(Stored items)
+++
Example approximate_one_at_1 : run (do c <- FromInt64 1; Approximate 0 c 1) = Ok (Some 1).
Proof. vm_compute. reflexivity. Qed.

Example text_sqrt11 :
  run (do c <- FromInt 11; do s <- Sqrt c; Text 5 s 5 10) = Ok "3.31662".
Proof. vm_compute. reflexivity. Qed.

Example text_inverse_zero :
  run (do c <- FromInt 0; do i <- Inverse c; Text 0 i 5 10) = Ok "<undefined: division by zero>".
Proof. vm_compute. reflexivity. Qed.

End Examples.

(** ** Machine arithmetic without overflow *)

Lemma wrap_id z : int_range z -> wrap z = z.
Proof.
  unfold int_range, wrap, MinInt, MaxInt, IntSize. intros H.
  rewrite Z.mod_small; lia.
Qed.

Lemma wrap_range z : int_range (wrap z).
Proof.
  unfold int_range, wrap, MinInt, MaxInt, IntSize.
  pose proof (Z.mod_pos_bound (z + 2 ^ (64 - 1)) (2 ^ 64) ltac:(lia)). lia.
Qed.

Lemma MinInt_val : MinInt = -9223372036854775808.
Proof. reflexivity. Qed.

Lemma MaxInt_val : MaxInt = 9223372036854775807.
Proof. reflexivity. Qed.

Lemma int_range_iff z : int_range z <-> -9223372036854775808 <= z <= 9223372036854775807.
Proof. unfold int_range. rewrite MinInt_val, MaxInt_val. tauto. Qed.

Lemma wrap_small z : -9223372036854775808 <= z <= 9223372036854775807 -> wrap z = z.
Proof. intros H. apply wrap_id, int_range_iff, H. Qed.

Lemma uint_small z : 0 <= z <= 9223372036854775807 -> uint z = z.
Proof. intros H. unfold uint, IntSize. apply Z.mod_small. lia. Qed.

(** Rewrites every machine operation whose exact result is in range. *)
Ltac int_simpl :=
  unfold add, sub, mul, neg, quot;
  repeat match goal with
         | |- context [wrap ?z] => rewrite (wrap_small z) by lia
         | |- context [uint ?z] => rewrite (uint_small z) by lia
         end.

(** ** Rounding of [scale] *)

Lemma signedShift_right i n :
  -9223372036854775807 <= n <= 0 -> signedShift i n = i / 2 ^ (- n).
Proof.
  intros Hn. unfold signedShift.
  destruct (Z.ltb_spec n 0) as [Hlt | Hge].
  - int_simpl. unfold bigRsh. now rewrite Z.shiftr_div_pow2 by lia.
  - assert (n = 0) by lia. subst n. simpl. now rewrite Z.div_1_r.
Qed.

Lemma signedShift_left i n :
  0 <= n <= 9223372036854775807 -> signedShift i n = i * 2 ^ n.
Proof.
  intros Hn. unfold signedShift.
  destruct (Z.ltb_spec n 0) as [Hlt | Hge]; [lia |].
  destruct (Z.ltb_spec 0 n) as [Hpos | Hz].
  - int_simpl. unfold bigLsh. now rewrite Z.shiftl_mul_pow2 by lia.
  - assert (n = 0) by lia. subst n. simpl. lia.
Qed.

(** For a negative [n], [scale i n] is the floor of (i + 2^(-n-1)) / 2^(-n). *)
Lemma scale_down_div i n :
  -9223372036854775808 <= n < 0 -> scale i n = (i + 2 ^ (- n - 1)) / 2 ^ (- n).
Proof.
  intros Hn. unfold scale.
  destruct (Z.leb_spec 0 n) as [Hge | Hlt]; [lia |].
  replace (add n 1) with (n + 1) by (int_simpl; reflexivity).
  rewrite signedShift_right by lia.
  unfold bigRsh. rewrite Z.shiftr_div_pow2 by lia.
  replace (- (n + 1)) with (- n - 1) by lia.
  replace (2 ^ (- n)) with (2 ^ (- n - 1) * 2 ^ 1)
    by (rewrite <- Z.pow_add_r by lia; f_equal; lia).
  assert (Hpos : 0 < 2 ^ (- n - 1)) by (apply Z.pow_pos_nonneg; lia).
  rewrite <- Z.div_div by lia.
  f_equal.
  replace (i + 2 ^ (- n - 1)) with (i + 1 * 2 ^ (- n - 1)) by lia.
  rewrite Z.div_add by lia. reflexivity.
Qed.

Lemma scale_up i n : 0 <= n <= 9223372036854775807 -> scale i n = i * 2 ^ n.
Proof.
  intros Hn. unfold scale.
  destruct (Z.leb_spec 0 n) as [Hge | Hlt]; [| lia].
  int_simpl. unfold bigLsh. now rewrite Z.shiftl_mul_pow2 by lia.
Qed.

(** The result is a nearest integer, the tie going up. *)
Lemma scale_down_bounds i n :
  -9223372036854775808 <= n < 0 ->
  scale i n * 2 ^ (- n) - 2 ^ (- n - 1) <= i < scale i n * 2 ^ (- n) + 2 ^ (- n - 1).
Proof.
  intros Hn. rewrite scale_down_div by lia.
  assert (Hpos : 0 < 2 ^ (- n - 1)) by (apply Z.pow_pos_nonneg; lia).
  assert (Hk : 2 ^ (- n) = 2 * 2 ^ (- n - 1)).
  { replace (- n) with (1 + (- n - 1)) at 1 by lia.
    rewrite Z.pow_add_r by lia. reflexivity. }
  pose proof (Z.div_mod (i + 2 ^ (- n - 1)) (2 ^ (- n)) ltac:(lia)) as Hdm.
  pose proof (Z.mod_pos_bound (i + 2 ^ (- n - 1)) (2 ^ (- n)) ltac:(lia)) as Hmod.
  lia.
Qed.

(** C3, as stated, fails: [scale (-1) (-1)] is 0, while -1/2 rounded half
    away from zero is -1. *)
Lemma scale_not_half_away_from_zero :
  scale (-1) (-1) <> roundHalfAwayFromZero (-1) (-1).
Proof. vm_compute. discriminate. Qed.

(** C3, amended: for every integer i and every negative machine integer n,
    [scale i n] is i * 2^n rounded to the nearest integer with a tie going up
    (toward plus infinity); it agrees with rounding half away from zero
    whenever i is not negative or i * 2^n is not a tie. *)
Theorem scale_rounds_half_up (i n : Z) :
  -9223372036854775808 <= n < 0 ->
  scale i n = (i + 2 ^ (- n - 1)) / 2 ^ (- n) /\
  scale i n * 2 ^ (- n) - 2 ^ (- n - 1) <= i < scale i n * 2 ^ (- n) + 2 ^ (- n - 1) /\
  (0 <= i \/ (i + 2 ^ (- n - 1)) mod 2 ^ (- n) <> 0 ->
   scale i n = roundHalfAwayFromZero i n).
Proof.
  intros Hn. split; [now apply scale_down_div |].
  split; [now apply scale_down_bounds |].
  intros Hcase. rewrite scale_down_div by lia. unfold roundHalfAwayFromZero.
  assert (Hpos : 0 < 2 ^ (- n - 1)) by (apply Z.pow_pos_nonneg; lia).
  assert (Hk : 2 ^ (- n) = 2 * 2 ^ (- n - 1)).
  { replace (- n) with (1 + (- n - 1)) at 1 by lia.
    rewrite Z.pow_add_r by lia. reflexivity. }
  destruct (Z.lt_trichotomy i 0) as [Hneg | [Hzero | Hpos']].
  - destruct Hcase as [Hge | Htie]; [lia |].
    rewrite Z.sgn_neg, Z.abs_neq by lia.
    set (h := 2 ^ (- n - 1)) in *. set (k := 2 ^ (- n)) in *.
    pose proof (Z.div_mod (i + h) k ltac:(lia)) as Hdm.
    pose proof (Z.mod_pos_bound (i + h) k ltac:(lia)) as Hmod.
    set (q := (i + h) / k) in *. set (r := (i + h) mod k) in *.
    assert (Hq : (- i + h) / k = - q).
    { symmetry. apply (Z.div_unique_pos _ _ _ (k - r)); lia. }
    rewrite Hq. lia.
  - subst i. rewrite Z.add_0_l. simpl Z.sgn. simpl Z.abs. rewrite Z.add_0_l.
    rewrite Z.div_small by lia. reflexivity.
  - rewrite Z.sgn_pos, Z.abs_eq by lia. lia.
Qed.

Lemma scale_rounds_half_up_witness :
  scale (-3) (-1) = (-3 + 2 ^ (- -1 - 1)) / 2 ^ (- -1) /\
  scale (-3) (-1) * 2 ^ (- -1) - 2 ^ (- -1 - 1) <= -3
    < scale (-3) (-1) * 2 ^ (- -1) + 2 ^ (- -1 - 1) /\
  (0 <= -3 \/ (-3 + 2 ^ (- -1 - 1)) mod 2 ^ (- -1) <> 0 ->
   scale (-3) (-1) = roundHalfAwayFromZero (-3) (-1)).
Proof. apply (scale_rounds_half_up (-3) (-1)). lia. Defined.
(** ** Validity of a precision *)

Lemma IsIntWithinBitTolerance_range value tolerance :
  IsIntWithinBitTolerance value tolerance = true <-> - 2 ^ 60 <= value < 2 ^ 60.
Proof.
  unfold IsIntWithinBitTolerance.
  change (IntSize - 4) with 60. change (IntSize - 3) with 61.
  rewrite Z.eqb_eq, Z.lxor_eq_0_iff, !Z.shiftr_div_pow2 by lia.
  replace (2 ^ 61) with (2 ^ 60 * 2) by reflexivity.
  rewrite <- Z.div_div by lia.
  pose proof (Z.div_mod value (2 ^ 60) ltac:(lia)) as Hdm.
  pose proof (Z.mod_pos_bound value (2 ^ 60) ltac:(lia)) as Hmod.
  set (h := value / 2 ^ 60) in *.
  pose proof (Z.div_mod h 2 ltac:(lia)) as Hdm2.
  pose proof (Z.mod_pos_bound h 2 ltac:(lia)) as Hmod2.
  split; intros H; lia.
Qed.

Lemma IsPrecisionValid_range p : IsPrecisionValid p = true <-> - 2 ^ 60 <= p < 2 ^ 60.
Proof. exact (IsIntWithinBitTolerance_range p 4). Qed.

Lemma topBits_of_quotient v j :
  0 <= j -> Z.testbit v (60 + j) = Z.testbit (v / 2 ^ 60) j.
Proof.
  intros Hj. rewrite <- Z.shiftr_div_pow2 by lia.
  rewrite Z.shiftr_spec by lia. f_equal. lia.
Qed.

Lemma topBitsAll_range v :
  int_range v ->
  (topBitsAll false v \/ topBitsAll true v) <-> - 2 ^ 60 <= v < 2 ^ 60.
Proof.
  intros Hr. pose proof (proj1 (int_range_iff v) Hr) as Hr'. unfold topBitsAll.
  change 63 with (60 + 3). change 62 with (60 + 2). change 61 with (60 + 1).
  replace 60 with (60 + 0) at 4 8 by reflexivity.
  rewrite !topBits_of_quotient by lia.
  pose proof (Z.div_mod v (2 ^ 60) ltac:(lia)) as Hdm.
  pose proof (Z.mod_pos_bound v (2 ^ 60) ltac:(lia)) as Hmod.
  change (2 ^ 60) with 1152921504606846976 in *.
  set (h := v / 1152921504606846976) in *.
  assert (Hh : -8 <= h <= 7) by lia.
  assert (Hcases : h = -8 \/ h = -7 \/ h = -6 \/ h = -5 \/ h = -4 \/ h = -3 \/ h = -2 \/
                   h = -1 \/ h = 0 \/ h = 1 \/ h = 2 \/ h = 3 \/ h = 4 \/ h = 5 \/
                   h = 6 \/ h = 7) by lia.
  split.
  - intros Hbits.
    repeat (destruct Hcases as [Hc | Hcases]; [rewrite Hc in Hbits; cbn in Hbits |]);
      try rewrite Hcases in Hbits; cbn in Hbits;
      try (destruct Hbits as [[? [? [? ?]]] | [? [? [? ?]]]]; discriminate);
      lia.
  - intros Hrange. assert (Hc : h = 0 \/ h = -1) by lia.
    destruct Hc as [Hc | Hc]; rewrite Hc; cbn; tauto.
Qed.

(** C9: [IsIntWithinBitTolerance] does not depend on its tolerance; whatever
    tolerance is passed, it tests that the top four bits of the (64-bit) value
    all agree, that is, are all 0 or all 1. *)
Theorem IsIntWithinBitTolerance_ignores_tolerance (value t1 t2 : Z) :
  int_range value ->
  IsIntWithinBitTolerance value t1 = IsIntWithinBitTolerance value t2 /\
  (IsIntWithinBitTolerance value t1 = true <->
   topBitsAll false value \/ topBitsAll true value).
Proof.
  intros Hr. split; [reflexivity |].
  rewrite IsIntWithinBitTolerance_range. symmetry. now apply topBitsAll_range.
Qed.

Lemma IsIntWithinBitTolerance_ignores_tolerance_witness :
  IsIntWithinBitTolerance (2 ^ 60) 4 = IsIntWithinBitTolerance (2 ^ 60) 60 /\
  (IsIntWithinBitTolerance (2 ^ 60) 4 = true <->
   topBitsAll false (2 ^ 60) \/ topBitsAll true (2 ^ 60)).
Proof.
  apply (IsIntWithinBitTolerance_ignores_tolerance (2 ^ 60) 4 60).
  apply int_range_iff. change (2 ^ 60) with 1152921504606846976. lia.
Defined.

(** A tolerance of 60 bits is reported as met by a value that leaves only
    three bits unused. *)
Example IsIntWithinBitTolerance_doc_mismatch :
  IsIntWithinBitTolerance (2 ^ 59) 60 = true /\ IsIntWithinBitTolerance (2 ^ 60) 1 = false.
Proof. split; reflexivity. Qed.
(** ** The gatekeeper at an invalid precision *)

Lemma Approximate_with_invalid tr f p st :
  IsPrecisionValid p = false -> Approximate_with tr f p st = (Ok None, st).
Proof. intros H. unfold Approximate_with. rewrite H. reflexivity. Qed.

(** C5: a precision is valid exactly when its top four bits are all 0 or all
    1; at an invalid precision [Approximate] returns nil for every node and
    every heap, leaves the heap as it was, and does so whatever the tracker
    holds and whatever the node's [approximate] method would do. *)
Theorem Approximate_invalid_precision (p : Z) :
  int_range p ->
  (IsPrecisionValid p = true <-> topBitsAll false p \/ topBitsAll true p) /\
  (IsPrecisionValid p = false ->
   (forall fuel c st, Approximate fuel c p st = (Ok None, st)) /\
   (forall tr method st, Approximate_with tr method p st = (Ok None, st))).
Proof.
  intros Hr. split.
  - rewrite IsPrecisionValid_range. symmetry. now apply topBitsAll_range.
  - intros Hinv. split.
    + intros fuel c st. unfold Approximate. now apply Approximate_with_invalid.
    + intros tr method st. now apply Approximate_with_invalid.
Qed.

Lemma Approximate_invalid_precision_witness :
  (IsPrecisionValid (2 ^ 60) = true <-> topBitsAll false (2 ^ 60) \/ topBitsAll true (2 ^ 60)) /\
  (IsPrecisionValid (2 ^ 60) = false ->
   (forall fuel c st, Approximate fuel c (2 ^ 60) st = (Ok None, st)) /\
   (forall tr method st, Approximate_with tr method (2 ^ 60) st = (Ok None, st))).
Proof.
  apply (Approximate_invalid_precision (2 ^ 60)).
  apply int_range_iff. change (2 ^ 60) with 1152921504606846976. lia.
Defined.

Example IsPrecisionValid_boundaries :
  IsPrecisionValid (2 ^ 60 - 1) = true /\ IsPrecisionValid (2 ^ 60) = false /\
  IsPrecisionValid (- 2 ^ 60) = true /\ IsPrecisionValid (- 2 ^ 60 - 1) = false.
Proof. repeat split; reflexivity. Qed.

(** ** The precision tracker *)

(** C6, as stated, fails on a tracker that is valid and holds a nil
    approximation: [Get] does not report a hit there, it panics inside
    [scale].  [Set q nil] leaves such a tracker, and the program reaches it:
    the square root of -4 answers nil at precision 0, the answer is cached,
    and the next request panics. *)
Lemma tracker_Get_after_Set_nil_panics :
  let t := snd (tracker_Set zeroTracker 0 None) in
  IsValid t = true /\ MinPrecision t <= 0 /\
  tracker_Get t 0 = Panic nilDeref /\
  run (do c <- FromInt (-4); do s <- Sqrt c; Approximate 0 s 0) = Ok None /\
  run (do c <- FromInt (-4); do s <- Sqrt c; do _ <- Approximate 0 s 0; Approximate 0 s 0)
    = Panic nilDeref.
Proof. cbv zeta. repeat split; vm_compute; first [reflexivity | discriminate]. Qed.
+++
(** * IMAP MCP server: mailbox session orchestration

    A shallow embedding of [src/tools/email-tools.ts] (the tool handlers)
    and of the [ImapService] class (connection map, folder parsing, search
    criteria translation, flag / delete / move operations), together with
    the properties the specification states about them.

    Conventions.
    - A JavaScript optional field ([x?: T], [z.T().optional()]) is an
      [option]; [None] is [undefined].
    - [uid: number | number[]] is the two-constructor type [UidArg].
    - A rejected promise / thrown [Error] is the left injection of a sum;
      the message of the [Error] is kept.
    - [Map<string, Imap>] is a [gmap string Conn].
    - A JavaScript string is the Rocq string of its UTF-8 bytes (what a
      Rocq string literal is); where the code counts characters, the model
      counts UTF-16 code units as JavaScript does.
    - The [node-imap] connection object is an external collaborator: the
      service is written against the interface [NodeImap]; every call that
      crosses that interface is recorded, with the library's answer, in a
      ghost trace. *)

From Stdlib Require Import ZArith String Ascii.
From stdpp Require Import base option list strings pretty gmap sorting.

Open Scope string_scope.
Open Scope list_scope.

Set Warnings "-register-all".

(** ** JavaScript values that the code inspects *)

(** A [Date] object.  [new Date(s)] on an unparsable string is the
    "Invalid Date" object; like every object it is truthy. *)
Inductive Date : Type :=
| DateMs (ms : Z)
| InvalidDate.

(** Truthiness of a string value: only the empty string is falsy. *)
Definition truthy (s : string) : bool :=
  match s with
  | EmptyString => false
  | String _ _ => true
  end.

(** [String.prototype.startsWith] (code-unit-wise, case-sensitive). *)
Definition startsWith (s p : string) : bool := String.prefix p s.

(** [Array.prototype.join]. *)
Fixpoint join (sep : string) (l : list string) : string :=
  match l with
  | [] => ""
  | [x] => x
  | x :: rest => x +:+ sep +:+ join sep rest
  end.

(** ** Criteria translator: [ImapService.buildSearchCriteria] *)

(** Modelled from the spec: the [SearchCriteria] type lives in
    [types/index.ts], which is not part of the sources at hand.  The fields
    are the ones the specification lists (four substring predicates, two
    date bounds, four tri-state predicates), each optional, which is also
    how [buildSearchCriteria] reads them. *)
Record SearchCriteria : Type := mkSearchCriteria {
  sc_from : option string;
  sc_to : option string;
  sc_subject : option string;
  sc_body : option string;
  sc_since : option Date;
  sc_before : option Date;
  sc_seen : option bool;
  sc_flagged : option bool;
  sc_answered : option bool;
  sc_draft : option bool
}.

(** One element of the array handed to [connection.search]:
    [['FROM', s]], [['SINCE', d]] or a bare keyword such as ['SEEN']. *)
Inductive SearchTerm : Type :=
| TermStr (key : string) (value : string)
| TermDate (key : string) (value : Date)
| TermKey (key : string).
+++
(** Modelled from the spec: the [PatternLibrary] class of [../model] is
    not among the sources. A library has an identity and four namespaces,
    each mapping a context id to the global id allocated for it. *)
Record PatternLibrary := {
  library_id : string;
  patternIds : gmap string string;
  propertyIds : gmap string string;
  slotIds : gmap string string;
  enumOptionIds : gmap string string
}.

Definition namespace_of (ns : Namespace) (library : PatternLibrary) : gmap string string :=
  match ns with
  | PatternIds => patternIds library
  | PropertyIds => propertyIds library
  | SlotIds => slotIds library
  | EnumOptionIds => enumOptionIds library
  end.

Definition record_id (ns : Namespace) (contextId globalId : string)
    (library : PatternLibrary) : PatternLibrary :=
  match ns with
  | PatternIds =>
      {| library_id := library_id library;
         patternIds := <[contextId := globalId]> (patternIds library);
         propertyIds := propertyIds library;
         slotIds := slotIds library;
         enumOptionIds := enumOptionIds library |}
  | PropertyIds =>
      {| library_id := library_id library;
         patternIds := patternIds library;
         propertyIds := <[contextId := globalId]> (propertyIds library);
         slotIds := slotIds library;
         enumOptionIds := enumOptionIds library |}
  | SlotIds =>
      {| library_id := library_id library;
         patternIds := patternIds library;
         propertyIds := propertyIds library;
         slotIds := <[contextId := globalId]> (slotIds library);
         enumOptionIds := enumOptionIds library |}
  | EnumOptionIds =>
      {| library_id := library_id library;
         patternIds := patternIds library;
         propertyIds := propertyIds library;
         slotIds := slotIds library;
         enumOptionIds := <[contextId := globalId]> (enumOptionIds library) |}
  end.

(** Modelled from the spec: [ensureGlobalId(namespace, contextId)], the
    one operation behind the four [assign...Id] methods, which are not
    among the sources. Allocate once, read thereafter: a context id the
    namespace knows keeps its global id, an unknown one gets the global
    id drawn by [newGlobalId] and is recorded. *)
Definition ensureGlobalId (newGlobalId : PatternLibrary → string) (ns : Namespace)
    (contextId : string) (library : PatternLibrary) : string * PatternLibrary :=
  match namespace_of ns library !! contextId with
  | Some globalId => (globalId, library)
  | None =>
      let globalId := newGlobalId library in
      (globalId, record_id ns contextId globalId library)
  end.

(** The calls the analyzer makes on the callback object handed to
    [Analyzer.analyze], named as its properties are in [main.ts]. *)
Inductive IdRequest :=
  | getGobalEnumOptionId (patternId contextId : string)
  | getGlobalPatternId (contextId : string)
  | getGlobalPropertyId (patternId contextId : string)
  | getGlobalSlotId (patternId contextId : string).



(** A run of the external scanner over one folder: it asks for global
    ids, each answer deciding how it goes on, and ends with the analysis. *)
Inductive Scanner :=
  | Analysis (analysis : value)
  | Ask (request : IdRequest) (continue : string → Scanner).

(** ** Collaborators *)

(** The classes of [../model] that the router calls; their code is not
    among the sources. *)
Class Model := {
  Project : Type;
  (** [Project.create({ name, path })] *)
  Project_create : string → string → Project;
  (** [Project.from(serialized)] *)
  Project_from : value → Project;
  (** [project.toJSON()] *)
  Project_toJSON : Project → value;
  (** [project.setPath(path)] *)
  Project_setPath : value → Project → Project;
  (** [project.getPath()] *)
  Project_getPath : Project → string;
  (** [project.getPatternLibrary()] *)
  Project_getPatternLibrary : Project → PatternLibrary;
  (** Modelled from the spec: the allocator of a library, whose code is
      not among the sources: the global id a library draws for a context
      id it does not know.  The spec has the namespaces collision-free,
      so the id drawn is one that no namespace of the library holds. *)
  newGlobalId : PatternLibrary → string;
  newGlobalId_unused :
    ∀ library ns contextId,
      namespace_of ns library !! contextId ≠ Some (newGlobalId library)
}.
+++
Your instructions: If the string "which" appears in a line of the data above, that line counts. State how many such lines there are and nothing more.

Result: 3